Acantharian form a group of a ~150 species divided four main orders (Holacanthida, Chaunacanthida, Symphiacanthida and Arthracanthida), 18 families, about 50 genera and in 6 main clades and 13 subclades. Among these clades, some are specifically characterized by their ability to form endosymbiosis with microalgae, especially Phaeocystis. They are widely distributed in the Oceans and symbiotic clades are preferentially found in oligotrophic waters, where they represent a high percentage of carbon fixation. In marine ecosystems, photosymbiosis between heterotrophic hosts and microalgae is fueled by photosynthesis, which facilitates the transfer of organic carbon, such as sugars, to the host. However, the specific carbohydrates involved and the molecular mechanisms governing their exchange remain largely unknown, particularly in unicellular photosymbioses that dominate open-ocean environments. Through a combination of genomics, single-holobiont transcriptomics, and environmental metatranscriptomics, we explored the transportome of the marine microalga Phaeocystis in symbiosis with acantharians, focusing on sugar transporters.

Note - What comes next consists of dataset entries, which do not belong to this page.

Lemma decimal_digit_is_digit n : (0 ≤ n < 10)%Z → string_forall is_digit (decimal_digit n) = true.
Proof.
  intros Hn. unfold decimal_digit, string_forall, is_digit.
  rewrite nat_ascii_embedding by lia. rewrite andb_true_r, andb_true_iff, !Nat.leb_le. lia.
Qed.

Lemma decimal_digits fuel n : (0 ≤ n)%Z → string_forall is_digit (decimal fuel n) = true.
Proof.
  revert n. induction fuel as [|fuel IH]; intros n Hn; [done|]. cbn [decimal].
  destruct (n <? 10)%Z eqn:Hlt; [apply decimal_digit_is_digit; lia|].
  rewrite string_forall_app, IH by (apply Z.div_pos; lia).
  apply decimal_digit_is_digit. apply Z.mod_pos_bound. lia.
Qed.

Lemma decimal_length fuel n (k : nat) :
  (0 ≤ n < 10 ^ Z.of_nat k)%Z → 0 < k → String.length (decimal fuel n) ≤ k.
Proof.
  revert n k. induction fuel as [|fuel IH]; intros n k Hn Hk; [simpl; lia|]. cbn [decimal].
  destruct (n <? 10)%Z eqn:Hlt; [simpl; lia|].
  rewrite string_length_app. destruct k as [|[|k]]; [lia|simpl in Hn; lia|].
  enough (String.length (decimal fuel (n / 10)) ≤ S k) by (simpl; lia).
  apply IH; [|lia]. split; [apply Z.div_pos; lia|]. apply Z.div_lt_upper_bound; [lia|].
  rewrite <-Z.pow_succ_r by lia. replace (Z.succ (Z.of_nat (S k))) with (Z.of_nat (S (S k))) by lia. lia.
Qed.

Lemma zeros_spec n : String.length (zeros n) = n ∧ string_forall is_digit (zeros n) = true.
Proof. induction n as [|n [IH1 IH2]]; [done|]. simpl. by rewrite IH1, IH2. Qed.

Lemma generated_code bytes code :
  generate_pairing_code (Some bytes) = Ok code →
  String.length code = PAIRING_CODE_LENGTH ∧ string_forall is_digit code = true.
Proof.
  cbn [generate_pairing_code]. change PAIRING_CODE_LENGTH with 6.
  set (n := (from_le_bytes bytes mod _)%Z).
  assert (0 ≤ n < 10 ^ Z.of_nat 6)%Z as Hn by (apply Z.mod_pos_bound; lia).
  pose proof (decimal_length 10 n 6 Hn ltac:(lia)) as Hlen.
  pose proof (decimal_digits 10 n ltac:(lia)) as Hdigits.
  set (d := decimal 10 n) in *. clearbody d. destruct (zeros_spec (6 - String.length d)) as [Hl Hd].
  set (z := zeros _) in *. clearbody z. intros [= <-]. split.
  - rewrite string_length_app, Hl. lia.
  - by rewrite string_forall_app, Hd.
Qed.

Section pairing.
Context `{!SqlOrder}.
Implicit Types (s : PairingStore) (r : PairingCodeRow) (u : AssistantUserRow).

Definition is_pending r : bool := bool_decide (r.(pc_status) = "pending").
Definition of_user (user type : string) r : bool :=
  bool_decide (r.(pc_platform_user_id) = user ∧ r.(pc_platform_type) = type).

Definition keyed s : Prop := ∀ k r, s.(ps_pairings) !! k = Some r → r.(pc_code) = k.

Lemma elem_of_pending s r :
  r ∈ repo_pending_pairings s ↔ is_pending r = true ∧ ∃ k, s.(ps_pairings) !! k = Some r.
Proof.
  unfold repo_pending_pairings, is_pending. rewrite order_by_perm, list_elem_of_filter, bool_decide_eq_true.
  rewrite list_elem_of_fmap. split.
  - intros [? ([k r'] & -> & Hk%elem_of_map_to_list)]. eauto.
  - intros [? (k & Hk)]. split; [done|]. exists (k, r). by rewrite elem_of_map_to_list.
Qed.

Lemma NoDup_pending_codes s : keyed s → NoDup (pc_code <$> repo_pending_pairings s).
Proof.
  intros Hk. unfold repo_pending_pairings. rewrite order_by_perm.
  eapply sublist_NoDup; [|apply fmap_sublist, sublist_filter].
  assert (pc_code <$> (map_to_list s.(ps_pairings)).*2 = (map_to_list s.(ps_pairings)).*1) as ->;
    [|apply NoDup_fst_map_to_list].
  rewrite <-list_fmap_compose. apply list_fmap_ext. intros i [k r] Hi.
  apply list_elem_of_lookup_2, elem_of_map_to_list in Hi. by apply Hk in Hi.
Qed.

(** What [expire_user_pending_codes] does to a row *)
Definition expired_for (user type : string) r : PairingCodeRow :=
  if is_pending r && of_user user type r then set_pc_status "expired" r else r.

Genomic analyses revealed that the sugar transportome of Phaeocystis is similar to that of non-symbiotic haptophytes. However, symbiotic Phaeocystis exhibited substantial changes in transportome gene expression compared to its free-living stage, with 36% of sugar transporter genes showing differential expression. Additionally, these sugar transporter genes displayed distinct temporal expression patterns over the day. These findings provide new insights into the molecular mechanisms underpinning the ecological success of planktonic photosymbioses and lay the groundwork for further studies on transporters in photosymbiotic systems.
Filip Husnik
Foraminifera: One of the last frontiers of protist symbioses
Symbiotic relationships between foraminifera and their prokaryotic and eukaryotic partners are incredibly diverse. However, these interactions have mostly been described through microscopy and remain largely unexplored using modern molecular methods. Consequently, foraminifera (together with other Rhizaria) represent one of the last protist symbiosis frontiers. In this talk, I will outline some of our projects on these symbioses involving taxonomically diverse foraminifera from distinct environments such as coral reefs, mangroves, and the deep sea. I will then focus on algal symbioses of large benthic foraminifera from coral reefs as our main model system. Photosymbioses of LBF with microalgae can easily rival coral-dinoflagellate endosymbioses in terms of their taxonomic diversity, but whether this diversity is also reflected in their functions and adaptations to marine microhabitats is unclear. We characterized symbioses of eight genera of LBF with diatoms, dinoflagellates, red algae, and green algae using single-cell metagenomics, phylogenetics, and microscopy. We show which of these symbiotic relationships are likely more long-term, that their chloroplast genomes are similar to their free-living relatives, and discuss the interdependence of the partners. Even though these novel symbiotic pairs enhance our broader understanding of eukaryote-eukaryote interactions, further functional characterization of the individual partners is needed to fully understand if and how the different microalgal symbionts drive the host adaptations to specific environments.